(** * pgrtk post-processing layer: a shallow embedding and its properties

    The Python module [pgrtk/__init__.py] turns raw index-engine output into
    alignment regions ([query_sdb], [merge_regions]), variant calls
    ([get_variant_calls]), bundle partitions
    ([group_smps_by_principle_bundle_id]) and a graph diffusion summary
    ([compute_graph_diffusion_entropy]).  Each function is embedded below
    as a Rocq function that follows the Python text statement by statement;
    Python integers are [Z], strings are lists of characters, dictionaries
    are [gmap]s (or association lists where the insertion order is
    observable), list objects that are shared between a caller and the
    callee live in an explicit store, and the cells of a float32 array are
    IEEE 754 binary32 numbers with the arithmetic of [SpecFloat]. *)

From Stdlib Require Import ZArith SpecFloat Ascii String Permutation Sorted Lia.
From stdpp Require Import gmap list pretty.

Local Open Scope Z_scope.

(** ** Python sequence primitives *)

Module Py.

(** [s[i]]: a negative index counts from the end; anything outside
    [-len, len) raises IndexError, rendered as [None]. *)
Definition index {A} (l : list A) (i : Z) : option A :=
  let n := Z.of_nat (length l) in
  if (0 <=? i) && (i <? n) then l !! Z.to_nat i
  else if (- n <=? i) && (i <? 0) then l !! Z.to_nat (i + n)
  else None.

(** Slice bounds are clamped, never raise. *)
Definition clamp (n i : Z) : Z :=
  if i <? 0 then Z.max 0 (i + n) else Z.min i n.

(** [s[a:b]] *)
Definition slice {A} (l : list A) (a b : Z) : list A :=
  let n := Z.of_nat (length l) in
  let a' := clamp n a in
  let b' := clamp n b in
  take (Z.to_nat (b' - a')) (drop (Z.to_nat a') l).

(** [l[-1]] and [l[0]] on lists. *)
Definition last_item {A} (l : list A) : option A := index l (-1).
Definition first_item {A} (l : list A) : option A := index l 0.

Lemma index_nonneg {A} (l : list A) (i : Z) :
  0 <= i -> index l i = l !! Z.to_nat i.
Proof.
  intros Hi. unfold index.
  destruct (Z.leb_spec 0 i); [|lia]. simpl.
  destruct (Z.ltb_spec i (Z.of_nat (length l))); [reflexivity|].
  destruct (Z.ltb_spec i 0); [lia|]. rewrite andb_false_r.
  symmetry. apply lookup_ge_None. lia.
Qed.

Lemma index_is_Some {A} (l : list A) (i : Z) :
  is_Some (index l i) <-> - Z.of_nat (length l) <= i < Z.of_nat (length l).
Proof.
  unfold index. cbv zeta.
  destruct (Z.leb_spec 0 i), (Z.ltb_spec i (Z.of_nat (length l))); simpl.
  - rewrite lookup_lt_is_Some. lia.
  - destruct (Z.leb_spec (- Z.of_nat (length l)) i), (Z.ltb_spec i 0); simpl;
      try (split; [intros [? ?]; discriminate | lia]).
    lia.
  - destruct (Z.leb_spec (- Z.of_nat (length l)) i), (Z.ltb_spec i 0); simpl;
      try (split; [intros [? ?]; discriminate | lia]).
    rewrite lookup_lt_is_Some. lia.
  - destruct (Z.leb_spec (- Z.of_nat (length l)) i), (Z.ltb_spec i 0); simpl;
      try (split; [intros [? ?]; discriminate | lia]).
    lia.
Qed.

Lemma first_item_cons {A} (x : A) l : first_item (x :: l) = Some x.
Proof. unfold first_item. rewrite index_nonneg by lia. reflexivity. Qed.

Lemma last_item_snoc {A} (l : list A) (x : A) : last_item (l ++ [x]) = Some x.
Proof.
  unfold last_item, index. rewrite length_app. simpl.
  replace (Z.of_nat (length l + 1)) with (Z.of_nat (length l) + 1) by lia.
  destruct (Z.leb_spec 0 (-1)); [lia|]. simpl.
  destruct (Z.leb_spec (- (Z.of_nat (length l) + 1)) (-1)); [|lia]. simpl.
  replace (Z.to_nat (-1 + (Z.of_nat (length l) + 1))) with (length l) by lia.
  rewrite lookup_app_r by lia. rewrite Nat.sub_diag. reflexivity.
Qed.

Lemma last_item_last {A} (l : list A) : last_item l = last l.
Proof.
  destruct (decide (l = [])) as [->|Hne]; [reflexivity|].
  destruct (exists_last Hne) as (l' & x & ->).
  rewrite last_item_snoc, last_snoc. reflexivity.
Qed.

Lemma first_item_head {A} (l : list A) : first_item l = head l.
Proof. destruct l; [reflexivity | apply first_item_cons]. Qed.

End Py.

(** ** get_variant_calls *)

Module Variants.

(** Exceptions the function can raise.  [Diverged] is not a Python
    exception: it marks an exhausted iteration budget of a [while] loop
    and is shown below never to occur. *)
Inductive exn := IndexError | UnboundLocalError | Diverged.

(** Which of the two sequence strings a subscript expression reads. *)
Inductive seqname := RefSeq | CtgSeq.

(** Every evaluated subscript [rs0[i]] / [cs0[i]] is logged with the index
    exactly as the expression computed it (before Python wraps a negative
    one), so that claims about the indices read can be stated. *)
Definition read : Type := seqname * Z.

Definition M (A : Type) : Type := list read * (exn + A).

Definition ret {A} (a : A) : M A := ([], inr a).
Definition raise {A} (e : exn) : M A := ([], inl e).
Definition bind {A B} (m : M A) (f : A -> M B) : M B :=
  match m with
  | (log, inl e) => (log, inl e)
  | (log, inr a) => let '(log', r) := f a in (log ++ log', r)
  end.

Notation "'let*' x ':=' m 'in' k" := (bind m (fun x => k))
  (at level 10, x name, m at level 100, k at level 200).

Definition seq := list ascii.

(** [which[i]] on a string, logged. *)
Definition rd (which : seqname) (s : seq) (i : Z) : M ascii :=
  ([(which, i)],
   match Py.index s i with Some c => inr c | None => inl IndexError end).

(** The Rust structs as pyo3 exposes them: [SeqLocus] is the tuple
    (id, bgn, len); the segment type is the byte code of its letter. *)
Record SeqLocus := { l_id : Z; l_bgn : Z; l_len : Z }.
Record AlnSegment := { ref_loc : SeqLocus; tgt_loc : SeqLocus; t : Z }.

Definition ord_M : Z := 77.
Definition ord_X : Z := 88.
Definition ord_I : Z := 73.
Definition ord_D : Z := 68.

(** value = (chr(s.t), ref_bases, alt_bases, (key[0], key[1], ref len),
             (tgt id, ctg_bgn + tgt bgn, tgt len), strand) *)
Record variant := {
  v_kind : Z;
  v_ref_bases : seq;
  v_alt_bases : seq;
  v_ref : Z * Z * Z;
  v_tgt : Z * Z * Z;
  v_strand : Z }.

(** The function-level names [key], [ref_bases], [alt_bases]: unbound
    until a Mismatch, Insertion or Deletion branch assigns all three, and
    kept from one loop iteration to the next. *)
Definition locals : Type := option ((Z * Z) * seq * seq).

Section Call.
Variables (ref_bgn ctg_bgn : Z) (rs0 cs0 : seq) (strand : Z).

(** [while 1:] of the Insertion branch. *)
Fixpoint ins_loop (fuel : nat) (tlen p0 p1 : Z) : M (Z * Z) :=
  match fuel with
  | O => raise Diverged
  | S fuel' =>
      let* a := rd RefSeq rs0 (p0 - 1) in
      let* b := rd CtgSeq cs0 (p1 + tlen - 1) in
      if Ascii.eqb a b then
        let* c := rd RefSeq rs0 (p0 - 2) in
        let* d := rd CtgSeq cs0 (p1 - 2) in
        if Ascii.eqb c d then ins_loop fuel' tlen (p0 - 1) (p1 - 1)
        else ret (p0, p1)
      else ret (p0, p1)
  end.
Lemma weighted_embedder_initial_witness :
  build_embedder R unit Fixtures.w_emb 2 (Some 5%nat) true false 2
    [1%nat; 4%nat]
  = map (map (fun x => x * / INR 2))
      (build_embedder R unit Fixtures.w_emb 2 (Some 5%nat) false false 2
         [1%nat; 4%nat]).
Proof.
  apply (weighted_embedder_initial R unit Fixtures.w_emb 2 (Some 5%nat) false
           2 [1%nat; 4%nat]).
  - intros i. reflexivity.
  - intros _ i. reflexivity.
  - discriminate.
Defined.

(** ** [predict_score_on_batch] *)

Section FacadeMore.

Context (cell_w : Type)
        (Cell : cell_kind -> nat -> R -> R -> cell_w -> K.seqt -> K.seqt)
        (bn_w : Type)
        (BatchNormalization : bn_w -> K.vec -> K.vec)
        (Dropout : R -> K.vec -> K.vec)
        (build_deep_sim_net :
           option (nat -> nat -> R -> K.vec * K.vec -> K.vec)).

Local Abbreviation scores_of :=
  (predict_score_on_batch cell_w Cell bn_w BatchNormalization Dropout
     build_deep_sim_net).
Local Abbreviation the_net :=
  (get_qa_memnet_model cell_w Cell bn_w BatchNormalization Dropout
     build_deep_sim_net).
Local Abbreviation nets := (heap cell_w bn_w).


End FacadeMore.


(** C4, amended: when every position of the requested range [[nextPlayPos,
    nextPlayPos + n)] lies in the valid range, then on every channel that the
    object and the caller's buffer share, sample [i] of the block is the
    sample the cache holds for the position [nextPlayPos + i], the one at the
    physical index [(nextPlayPos + i) mod capacity]; the channels of the
    caller's buffer beyond those are left as they were; and no call of the
    read zeroes a sample. *)
Theorem full_hit_delivers_cached_samples st info out chan :
  AudioBuffer.wf out → AudioBuffer.wf (buffer st) →
  0 <= startSample info →
  startSample info + numSamples info <= AudioBuffer.getNumSamples out →
  0 <= numSamples info <= INT_MAX →
  0 < capacity st <= INT_MAX →
  numberOfChannels st <= AudioBuffer.getNumChannels (buffer st) →
  0 <= bufferValidStart st →
  bufferValidEnd st - bufferValidStart st <= capacity st →
  (∀ p, nextPlayPos st <= p < nextPlayPos st + numSamples info →
        bufferValidStart st <= p < bufferValidEnd st) →
  0 <= chan < jmin (numberOfChannels st) (AudioBuffer.getNumChannels out) →
  let r := getNextAudioBlock info (out, st) in
  (∀ i, 0 <= i < numSamples info →
     ∃ v, AudioBuffer.sample (buffer st) chan
            ((nextPlayPos st + i) mod capacity st) = Some v
          ∧ AudioBuffer.sample (fst (final r)) chan (startSample info + i)
            = Some v)
  ∧ (∀ c j,
       jmin (numberOfChannels st) (AudioBuffer.getNumChannels out) <= c →
       AudioBuffer.sample (fst (final r)) c j = AudioBuffer.sample out c j)
  ∧ Forall (λ e, ¬ zeroFills e) (events r).
Proof.
  intros Hwf Hwfc Hstart Hend Hn HC Hchans Hvalid Hsize Hinside Hchan.
  cbv zeta. rewrite jmin_min in *.
  destruct (decide (numSamples info = 0)) as [Hzero | Hpos].
  { rewrite getNextAudioBlock_miss.
    - split; [intros i Hi; lia|]. split.
      + intros c j _. cbn [final fst snd]. apply clear_sample_out. lia.
      + cbn [events snd]. repeat constructor. simpl. lia.
    - rewrite getValidBufferRange_run. unfold result. cbn [fst].
      rewrite Hzero, Z.add_0_r. apply Range_make_empty. }
  pose proof (Hinside (nextPlayPos st) ltac:(lia)) as Hfirst.
  pose proof (Hinside (nextPlayPos st + numSamples info - 1) ltac:(lia))
    as Hlast.
  pose proof (validRange_full st (numSamples info) ltac:(lia) ltac:(lia)
                ltac:(lia)) as Hfull.
  pose proof (getNextAudioBlock_hit info out st) as Hhit. cbv zeta in Hhit.
  rewrite Hfull in Hhit. cbn [Range.getStart Range.getEnd] in Hhit.
  rewrite !Z.ltb_irrefl in Hhit.
  replace (0 <? numSamples info) with true in Hhit by lia.
  cbn [when app] in Hhit.
  destruct Hhit as [-> ->].
  { unfold Range.isEmpty. cbn [Range.getStart Range.getEnd]. lia. }
  pose proof (copyChannels_samples info 0 (numSamples info) st
                (Z.to_nat (jmin (numberOfChannels st)
                                (AudioBuffer.getNumChannels out)))
                Hwfc HC ltac:(lia) ltac:(lia) ltac:(lia)
                ltac:(rewrite jmin_min; lia)
                out Hwf ltac:(lia) ltac:(rewrite jmin_min; lia))
    as [Hin Hother].
  split; [|split].
  - intros i Hi.
    destruct (sample_is_Some (buffer st) chan
                ((nextPlayPos st + i) mod capacity st) Hwfc ltac:(lia))
      as [v Hv].
    { unfold capacity in *. apply Z.mod_pos_bound. lia. }
    exists v. split; [exact Hv|].
    specialize (Hin chan i ltac:(rewrite jmin_min; lia) ltac:(lia)).
    rewrite Z.add_0_r, Z.add_0_l in Hin. rewrite Hin. exact Hv.
  - intros c j Hc. apply Hother. rewrite jmin_min. lia.
  - apply forDown_events_Forall.
    + intros. apply copyChannel_object.
    + intros. apply copyChannel_never_clears.
Qed.

End FullHit.

Lemma full_hit_delivers_cached_samples_witness :
  (∀ p, nextPlayPos filled <= p < nextPlayPos filled + numSamples block512 →
        bufferValidStart filled <= p < bufferValidEnd filled)
  ∧ 0 <= 1 < jmin (numberOfChannels filled) (AudioBuffer.getNumChannels out3)
  ∧ (∀ i, 0 <= i < numSamples block512 →
       ∃ v, AudioBuffer.sample (buffer filled) 1
              ((nextPlayPos filled + i) mod capacity filled) = Some v
            ∧ AudioBuffer.sample
                (fst (final (getNextAudioBlock block512 (out3, filled))))
                1 (startSample block512 + i)
              = Some v)
  ∧ (∀ c j,
       jmin (numberOfChannels filled) (AudioBuffer.getNumChannels out3) <= c →
       AudioBuffer.sample
         (fst (final (getNextAudioBlock block512 (out3, filled)))) c j
       = AudioBuffer.sample out3 c j)
  ∧ Forall (λ e, ¬ zeroFills e)
      (events (getNextAudioBlock block512 (out3, filled))).
Proof.
  assert (Hinside :
            ∀ p, nextPlayPos filled <= p
                 < nextPlayPos filled + numSamples block512 →
                 bufferValidStart filled <= p < bufferValidEnd filled).
  { change (nextPlayPos filled) with 0.
    change (bufferValidStart filled) with 0.
    change (bufferValidEnd filled) with 2048.
    change (numSamples block512) with 512. intros p Hp. lia. }
  assert (Hchan : 0 <= 1 < jmin (numberOfChannels filled)
                             (AudioBuffer.getNumChannels out3))
    by (split; [lia | reflexivity]).
  split; [exact Hinside|]. split; [exact Hchan|].
  apply (full_hit_delivers_cached_samples filled block512 out3 1);
    try assumption.
  - split; [vm_compute; discriminate | repeat constructor].
  - split; [vm_compute; discriminate | repeat constructor].
  - vm_compute; discriminate.
  - vm_compute; discriminate.
  - split; vm_compute; discriminate.
  - split; [reflexivity | vm_compute; discriminate].
  - vm_compute; discriminate.
  - vm_compute; discriminate.
  - vm_compute; discriminate.
Defined.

####################

Of the entries above, repeat exactly the lines between the line with "(Z.to_nat (jmin (numberOfChannels" and the line with "exists v. split; [exact Hv|].", inclusive, and no others.

> PROBLEM SOLUTION:
                (Z.to_nat (jmin (numberOfChannels st)
                                (AudioBuffer.getNumChannels out)))
                Hwfc HC ltac:(lia) ltac:(lia) ltac:(lia)
                ltac:(rewrite jmin_min; lia)
                out Hwf ltac:(lia) ltac:(rewrite jmin_min; lia))
    as [Hin Hother].
  split; [|split].
  - intros i Hi.
    destruct (sample_is_Some (buffer st) chan
                ((nextPlayPos st + i) mod capacity st) Hwfc ltac:(lia))
      as [v Hv].
    { unfold capacity in *. apply Z.mod_pos_bound. lia. }
    exists v. split; [exact Hv|].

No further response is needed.